---- SUPPLIED INFORMATION
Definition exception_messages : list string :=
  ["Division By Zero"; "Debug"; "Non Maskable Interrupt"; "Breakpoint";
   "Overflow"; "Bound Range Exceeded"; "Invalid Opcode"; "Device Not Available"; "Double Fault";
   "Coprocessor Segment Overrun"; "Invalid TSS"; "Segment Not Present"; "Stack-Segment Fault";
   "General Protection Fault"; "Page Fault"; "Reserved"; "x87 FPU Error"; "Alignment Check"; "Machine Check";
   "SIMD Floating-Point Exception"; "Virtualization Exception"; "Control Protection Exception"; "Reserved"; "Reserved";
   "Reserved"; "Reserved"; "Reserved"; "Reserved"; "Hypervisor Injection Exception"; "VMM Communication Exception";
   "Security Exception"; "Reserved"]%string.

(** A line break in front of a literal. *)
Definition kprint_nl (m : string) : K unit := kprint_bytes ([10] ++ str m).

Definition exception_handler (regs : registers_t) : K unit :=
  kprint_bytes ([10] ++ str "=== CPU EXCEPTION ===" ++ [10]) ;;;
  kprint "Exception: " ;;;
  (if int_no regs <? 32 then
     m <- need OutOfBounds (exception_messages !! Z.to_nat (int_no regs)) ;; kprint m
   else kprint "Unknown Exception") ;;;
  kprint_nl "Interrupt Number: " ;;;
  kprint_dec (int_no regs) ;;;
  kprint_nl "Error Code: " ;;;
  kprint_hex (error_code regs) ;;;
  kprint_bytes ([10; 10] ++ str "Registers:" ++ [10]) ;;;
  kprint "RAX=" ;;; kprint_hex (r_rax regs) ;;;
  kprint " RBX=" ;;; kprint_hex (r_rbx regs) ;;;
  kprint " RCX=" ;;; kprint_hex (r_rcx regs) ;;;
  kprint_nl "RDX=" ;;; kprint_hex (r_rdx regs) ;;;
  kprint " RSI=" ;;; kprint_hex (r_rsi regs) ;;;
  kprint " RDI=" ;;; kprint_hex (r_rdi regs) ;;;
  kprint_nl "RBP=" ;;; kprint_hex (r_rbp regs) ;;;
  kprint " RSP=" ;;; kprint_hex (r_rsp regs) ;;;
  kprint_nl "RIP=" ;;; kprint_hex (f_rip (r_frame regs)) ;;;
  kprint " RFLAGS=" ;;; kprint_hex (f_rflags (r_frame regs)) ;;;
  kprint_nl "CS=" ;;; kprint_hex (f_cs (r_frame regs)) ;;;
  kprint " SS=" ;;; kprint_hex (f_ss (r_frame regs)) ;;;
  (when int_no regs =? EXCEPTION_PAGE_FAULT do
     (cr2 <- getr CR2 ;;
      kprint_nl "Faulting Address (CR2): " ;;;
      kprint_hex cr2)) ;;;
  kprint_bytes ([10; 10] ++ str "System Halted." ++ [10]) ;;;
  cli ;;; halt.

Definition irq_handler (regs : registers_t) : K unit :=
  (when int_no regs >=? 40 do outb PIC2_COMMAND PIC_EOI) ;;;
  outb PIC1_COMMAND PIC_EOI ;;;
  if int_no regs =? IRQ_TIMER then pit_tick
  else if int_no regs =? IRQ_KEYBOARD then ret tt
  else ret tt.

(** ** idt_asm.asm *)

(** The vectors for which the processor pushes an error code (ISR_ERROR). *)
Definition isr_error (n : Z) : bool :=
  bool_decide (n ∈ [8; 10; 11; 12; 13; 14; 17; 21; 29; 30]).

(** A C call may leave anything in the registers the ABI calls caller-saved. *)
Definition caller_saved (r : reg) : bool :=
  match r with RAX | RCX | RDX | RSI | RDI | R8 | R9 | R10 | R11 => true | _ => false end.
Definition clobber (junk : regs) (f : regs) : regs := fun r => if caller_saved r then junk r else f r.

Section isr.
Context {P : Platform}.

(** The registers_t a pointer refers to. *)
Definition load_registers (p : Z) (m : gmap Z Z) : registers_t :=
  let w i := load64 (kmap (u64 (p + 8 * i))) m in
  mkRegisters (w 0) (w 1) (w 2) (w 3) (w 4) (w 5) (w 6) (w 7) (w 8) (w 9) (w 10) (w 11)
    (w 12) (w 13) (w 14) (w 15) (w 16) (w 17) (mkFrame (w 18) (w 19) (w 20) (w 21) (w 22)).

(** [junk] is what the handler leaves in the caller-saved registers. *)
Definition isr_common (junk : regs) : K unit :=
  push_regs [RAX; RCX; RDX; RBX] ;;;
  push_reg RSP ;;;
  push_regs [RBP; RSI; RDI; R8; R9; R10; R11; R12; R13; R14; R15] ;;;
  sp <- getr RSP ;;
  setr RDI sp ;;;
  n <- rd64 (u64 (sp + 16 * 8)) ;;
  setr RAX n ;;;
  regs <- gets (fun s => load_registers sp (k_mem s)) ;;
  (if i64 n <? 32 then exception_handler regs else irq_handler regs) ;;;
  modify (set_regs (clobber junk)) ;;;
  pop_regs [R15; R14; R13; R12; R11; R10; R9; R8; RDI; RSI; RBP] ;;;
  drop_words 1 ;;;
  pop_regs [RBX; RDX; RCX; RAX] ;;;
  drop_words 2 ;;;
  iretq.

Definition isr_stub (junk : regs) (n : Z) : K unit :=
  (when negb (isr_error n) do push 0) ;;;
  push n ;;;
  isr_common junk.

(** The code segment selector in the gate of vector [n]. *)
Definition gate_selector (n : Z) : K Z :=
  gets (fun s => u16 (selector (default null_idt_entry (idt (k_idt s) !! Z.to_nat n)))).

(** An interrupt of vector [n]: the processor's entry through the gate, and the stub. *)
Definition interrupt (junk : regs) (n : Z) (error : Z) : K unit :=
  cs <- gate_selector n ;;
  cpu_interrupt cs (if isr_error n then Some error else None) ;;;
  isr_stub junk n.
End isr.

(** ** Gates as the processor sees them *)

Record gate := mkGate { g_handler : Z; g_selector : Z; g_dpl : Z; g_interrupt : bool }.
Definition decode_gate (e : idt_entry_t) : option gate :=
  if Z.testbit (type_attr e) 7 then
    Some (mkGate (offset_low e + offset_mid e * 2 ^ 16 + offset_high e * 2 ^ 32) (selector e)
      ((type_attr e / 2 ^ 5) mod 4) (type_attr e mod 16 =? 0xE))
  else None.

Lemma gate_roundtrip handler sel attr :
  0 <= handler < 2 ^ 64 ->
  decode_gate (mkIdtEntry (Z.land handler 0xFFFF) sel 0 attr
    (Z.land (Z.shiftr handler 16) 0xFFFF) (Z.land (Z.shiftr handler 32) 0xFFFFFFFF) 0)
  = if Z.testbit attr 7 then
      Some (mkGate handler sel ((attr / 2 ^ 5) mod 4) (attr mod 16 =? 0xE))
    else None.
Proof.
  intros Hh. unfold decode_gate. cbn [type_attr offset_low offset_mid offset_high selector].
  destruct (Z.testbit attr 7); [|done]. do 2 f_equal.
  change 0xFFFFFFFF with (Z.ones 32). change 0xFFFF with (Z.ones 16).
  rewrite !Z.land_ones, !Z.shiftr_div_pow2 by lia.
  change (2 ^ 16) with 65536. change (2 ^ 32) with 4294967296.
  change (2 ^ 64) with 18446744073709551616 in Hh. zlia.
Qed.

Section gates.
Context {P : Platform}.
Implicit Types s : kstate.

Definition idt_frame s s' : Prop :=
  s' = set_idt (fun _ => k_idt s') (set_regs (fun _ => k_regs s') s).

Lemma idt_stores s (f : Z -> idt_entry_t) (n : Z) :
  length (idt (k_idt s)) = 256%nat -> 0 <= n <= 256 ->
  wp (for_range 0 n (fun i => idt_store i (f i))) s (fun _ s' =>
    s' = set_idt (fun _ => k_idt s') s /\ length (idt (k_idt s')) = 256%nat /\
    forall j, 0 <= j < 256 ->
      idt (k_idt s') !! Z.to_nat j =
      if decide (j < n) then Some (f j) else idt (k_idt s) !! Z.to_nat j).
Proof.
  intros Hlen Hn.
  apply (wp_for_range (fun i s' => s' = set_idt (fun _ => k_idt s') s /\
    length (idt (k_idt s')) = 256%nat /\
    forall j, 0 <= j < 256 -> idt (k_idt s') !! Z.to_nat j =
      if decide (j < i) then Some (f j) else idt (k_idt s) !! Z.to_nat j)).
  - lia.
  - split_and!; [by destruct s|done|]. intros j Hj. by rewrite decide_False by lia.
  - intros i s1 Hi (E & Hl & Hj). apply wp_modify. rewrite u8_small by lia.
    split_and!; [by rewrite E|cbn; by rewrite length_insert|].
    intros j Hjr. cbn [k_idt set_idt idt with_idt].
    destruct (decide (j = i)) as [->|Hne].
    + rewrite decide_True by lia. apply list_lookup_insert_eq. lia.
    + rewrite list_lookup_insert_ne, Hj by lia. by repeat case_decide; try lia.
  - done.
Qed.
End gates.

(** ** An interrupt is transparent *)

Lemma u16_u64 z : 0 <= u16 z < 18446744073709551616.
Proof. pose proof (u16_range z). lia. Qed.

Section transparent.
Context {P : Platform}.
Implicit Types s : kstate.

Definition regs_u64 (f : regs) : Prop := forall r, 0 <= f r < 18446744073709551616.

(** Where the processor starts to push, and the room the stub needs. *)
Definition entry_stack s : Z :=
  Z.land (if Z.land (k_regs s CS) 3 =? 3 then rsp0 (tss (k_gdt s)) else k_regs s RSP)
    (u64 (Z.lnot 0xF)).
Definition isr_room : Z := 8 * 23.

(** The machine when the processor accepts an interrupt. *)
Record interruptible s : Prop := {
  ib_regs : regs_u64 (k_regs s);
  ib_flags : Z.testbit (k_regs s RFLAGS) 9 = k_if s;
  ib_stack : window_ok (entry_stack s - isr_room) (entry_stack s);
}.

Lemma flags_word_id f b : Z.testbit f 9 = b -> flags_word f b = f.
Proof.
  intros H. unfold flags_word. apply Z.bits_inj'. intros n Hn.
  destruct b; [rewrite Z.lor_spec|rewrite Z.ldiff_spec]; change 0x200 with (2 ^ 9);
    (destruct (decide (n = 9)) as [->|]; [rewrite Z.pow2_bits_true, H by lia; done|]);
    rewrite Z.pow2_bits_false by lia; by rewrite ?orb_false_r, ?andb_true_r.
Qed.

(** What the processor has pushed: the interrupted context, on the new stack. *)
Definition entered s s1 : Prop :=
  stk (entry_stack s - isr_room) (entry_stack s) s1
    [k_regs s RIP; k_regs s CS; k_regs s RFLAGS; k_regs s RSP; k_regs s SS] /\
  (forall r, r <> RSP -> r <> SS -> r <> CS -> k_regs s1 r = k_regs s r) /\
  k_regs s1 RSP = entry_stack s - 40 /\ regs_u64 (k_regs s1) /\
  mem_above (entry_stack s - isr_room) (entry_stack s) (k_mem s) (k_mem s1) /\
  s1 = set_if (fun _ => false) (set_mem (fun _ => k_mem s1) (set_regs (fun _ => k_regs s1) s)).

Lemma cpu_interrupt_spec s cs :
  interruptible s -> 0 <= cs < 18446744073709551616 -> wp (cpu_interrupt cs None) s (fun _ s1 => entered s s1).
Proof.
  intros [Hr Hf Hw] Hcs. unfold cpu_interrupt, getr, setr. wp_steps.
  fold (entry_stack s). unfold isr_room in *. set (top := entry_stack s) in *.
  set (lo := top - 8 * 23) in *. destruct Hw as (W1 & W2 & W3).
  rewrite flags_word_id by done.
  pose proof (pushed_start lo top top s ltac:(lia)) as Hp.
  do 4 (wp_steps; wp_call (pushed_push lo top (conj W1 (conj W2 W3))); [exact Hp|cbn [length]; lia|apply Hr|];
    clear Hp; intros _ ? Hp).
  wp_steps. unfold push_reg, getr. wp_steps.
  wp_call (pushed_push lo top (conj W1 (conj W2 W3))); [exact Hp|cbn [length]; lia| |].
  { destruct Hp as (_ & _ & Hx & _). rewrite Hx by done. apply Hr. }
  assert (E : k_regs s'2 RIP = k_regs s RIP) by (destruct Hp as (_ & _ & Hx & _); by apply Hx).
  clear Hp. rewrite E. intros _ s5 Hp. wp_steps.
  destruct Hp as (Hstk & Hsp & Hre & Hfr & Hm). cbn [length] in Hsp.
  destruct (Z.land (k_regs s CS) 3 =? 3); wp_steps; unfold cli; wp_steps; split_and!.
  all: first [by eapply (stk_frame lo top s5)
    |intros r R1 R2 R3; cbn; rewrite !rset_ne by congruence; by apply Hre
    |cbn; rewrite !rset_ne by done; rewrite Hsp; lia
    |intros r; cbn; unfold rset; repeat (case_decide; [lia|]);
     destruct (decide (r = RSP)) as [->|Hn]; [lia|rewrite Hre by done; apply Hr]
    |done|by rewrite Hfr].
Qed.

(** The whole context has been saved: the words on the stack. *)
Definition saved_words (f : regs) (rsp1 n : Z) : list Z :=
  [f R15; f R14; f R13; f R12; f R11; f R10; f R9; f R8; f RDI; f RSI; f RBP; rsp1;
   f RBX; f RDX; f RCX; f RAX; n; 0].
--------
● ABOUT THIS EXERCISE
The line containing "(r_rbp regs) ;;;" marks the end. Please print exactly every line from the top of the data to it, both included, and nothing more.

● OUTPUT FOR THIS TASK
Definition exception_messages : list string :=
  ["Division By Zero"; "Debug"; "Non Maskable Interrupt"; "Breakpoint";
   "Overflow"; "Bound Range Exceeded"; "Invalid Opcode"; "Device Not Available"; "Double Fault";
   "Coprocessor Segment Overrun"; "Invalid TSS"; "Segment Not Present"; "Stack-Segment Fault";
   "General Protection Fault"; "Page Fault"; "Reserved"; "x87 FPU Error"; "Alignment Check"; "Machine Check";
   "SIMD Floating-Point Exception"; "Virtualization Exception"; "Control Protection Exception"; "Reserved"; "Reserved";
   "Reserved"; "Reserved"; "Reserved"; "Reserved"; "Hypervisor Injection Exception"; "VMM Communication Exception";
   "Security Exception"; "Reserved"]%string.

(** A line break in front of a literal. *)
Definition kprint_nl (m : string) : K unit := kprint_bytes ([10] ++ str m).

Definition exception_handler (regs : registers_t) : K unit :=
  kprint_bytes ([10] ++ str "=== CPU EXCEPTION ===" ++ [10]) ;;;
  kprint "Exception: " ;;;
  (if int_no regs <? 32 then
     m <- need OutOfBounds (exception_messages !! Z.to_nat (int_no regs)) ;; kprint m
   else kprint "Unknown Exception") ;;;
  kprint_nl "Interrupt Number: " ;;;
  kprint_dec (int_no regs) ;;;
  kprint_nl "Error Code: " ;;;
  kprint_hex (error_code regs) ;;;
  kprint_bytes ([10; 10] ++ str "Registers:" ++ [10]) ;;;
  kprint "RAX=" ;;; kprint_hex (r_rax regs) ;;;
  kprint " RBX=" ;;; kprint_hex (r_rbx regs) ;;;
  kprint " RCX=" ;;; kprint_hex (r_rcx regs) ;;;
  kprint_nl "RDX=" ;;; kprint_hex (r_rdx regs) ;;;
  kprint " RSI=" ;;; kprint_hex (r_rsi regs) ;;;
  kprint " RDI=" ;;; kprint_hex (r_rdi regs) ;;;
  kprint_nl "RBP=" ;;; kprint_hex (r_rbp regs) ;;;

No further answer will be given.